Needless to say, it was cathartic.
I know catharsis well. I earned my master’s degree in art therapy in 2005, from the College of New Rochelle. Meanwhile, my husband, Joe, had started a postdoc in biological chemistry at Harvard Medical School. After we married in 2007, I moved from the suburbs of New York City, where I had spent much of my life, to join him in Massachusetts.
I had lived in the state’s rural Berkshires during my time as an undergraduate at Williams College, but our Brookline/Boston neighborhood is much more urban. At the same time, I also transitioned from practicing art therapy into teaching art at Mt. Alvernia High School in Newton, which was a meaningful avenue for me to explore as we hoped to start a family.
During those early years, I brought my art therapy training (socializing and reflecting on the art experience, ego-building identity work) into the classroom to complement and design curriculum.
Embracing the unknown
I consider myself adventurous in spirit. It’s the artist in me who likes to experiment and try out new possibilities. It served me well in adjusting and in shaping a new professional life for myself while supporting Joe’s career in academia.
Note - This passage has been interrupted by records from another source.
(** * Trace writer of apitrace (trace_writer.cpp)

    A shallow embedding of the trace writer: the varint encoder, the
    definition caches, the event framing, the session controller and the
    region diff engine, followed by the properties of the specification
    that are stated about them.

    Conventions of the embedding.
    - Integers of the source ([unsigned], [size_t], [unsigned long long],
      pointers) are [Z]; the wrap-around of the machine arithmetic is written
      out with [wrap32] and [wrap64].
    - A byte is a [Z] in [0, 256); a buffer is a [list Z].
    - The compressed output stream is modelled by the sequence of bytes
      handed to [gzwrite]: [g_gzFile = Some s] is an open handle that has
      received [s], [None] is the null handle.
    - The writer is a value passed from call to call; the registry of
      regions, a static of the source file, is passed next to it.
    - The mutex calls of the source are left out: the model is sequential. *)

From Stdlib Require Import ZArith List String Ascii Bool Lia.
From stdpp Require Import base list.

Local Open Scope Z_scope.

Module Trace.

(** ** Machine integers *)

Definition wrap64 (z : Z) : Z := z mod 2 ^ 64.
Definition wrap32 (z : Z) : Z := z mod 2 ^ 32.

(** Conversion of a 64-bit pattern to [signed long long]. *)
Definition signed64 (z : Z) : Z :=
  let u := wrap64 z in if u <? 2 ^ 63 then u else u - 2 ^ 64.

(** ** Constants of trace_format.hpp

    The values of the constants of trace_format.hpp are not fixed here: the
    development takes them as a parameter. *)

Record TraceFormat := {
  TRACE_VERSION : Z;
  EVENT_ENTER : Z;
  EVENT_LEAVE : Z;
  CALL_END : Z;
  CALL_ARG : Z;
  CALL_RET : Z;
  TYPE_NULL : Z;
  TYPE_FALSE : Z;
  TYPE_TRUE : Z;
  TYPE_SINT : Z;
  TYPE_UINT : Z;
  TYPE_FLOAT : Z;
  TYPE_DOUBLE : Z;
  TYPE_STRING : Z;
  TYPE_BLOB : Z;
  TYPE_ENUM : Z;
  TYPE_BITMASK : Z;
  TYPE_ARRAY : Z;
  TYPE_STRUCT : Z;
  TYPE_OPAQUE : Z
}.

(** ** Signatures (trace_writer.hpp), as trace_writer.cpp uses them *)

Record FunctionSig := {
  fn_id : Z;
  fn_name : string;
  num_args : Z;
  arg_names : list string
}.

Record StructSig := {
  st_id : Z;
  st_name : string;
  num_members : Z;
  member_names : list string
}.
Using the Gupte Scale, I would rank my relocation as a 12/15. I went all-in with our move, as I tend to do with most things in my life be it exercise, fundraising or artmaking. We lack close proximity to family, but we do have a fantastic network of friends who I can turn to and am grateful to know.
I’m also deeply thankful for my faith community and count on prayer and contemplation time with God, friends and family as a needed grace in living out my family and professional life. Two favorite quotes/mantras? “The soul is no traveler” (Emerson) and “With God all things are possible” (Matthew 19:26). I know amazing women from all over the world on account of forming a St. Mary’s Mothers Group in 2011, born out of my own need for connection, and continuing to this day.
While it was a harder move to New England than I thought in terms of adjusting to the culture and winter here, once I became a mother and chose to stay at home with our three kids, I began connecting to other parents at great parks and through children’s classes and activities.
Unexpected benefits
Parenting also nurtured my return to work last year, as it turns out! Sharing art processes as a volunteer at my daughter’s preschool led to a Brookline Early Education Program visual arts teaching grant for the 2021-22 school year, in addition to my commissioned work and participating in local exhibitions. I had exhibited my artwork at a NYC gallery as a young adult, but now, I’m exploring artistic opportunities and connections on my own terms. I’m reinventing.
I truly believe aspects of our identity can reemerge in welcome and unexpected ways and, like a collaged self-portrait, can form a new image of ourselves.
What have I learned from my experience as a trailing spouse? Be up for an adventure! Be responsive to the people and opportunities brought before you and consider them with an open mind and heart. Talk things over with your spouse (for sure)!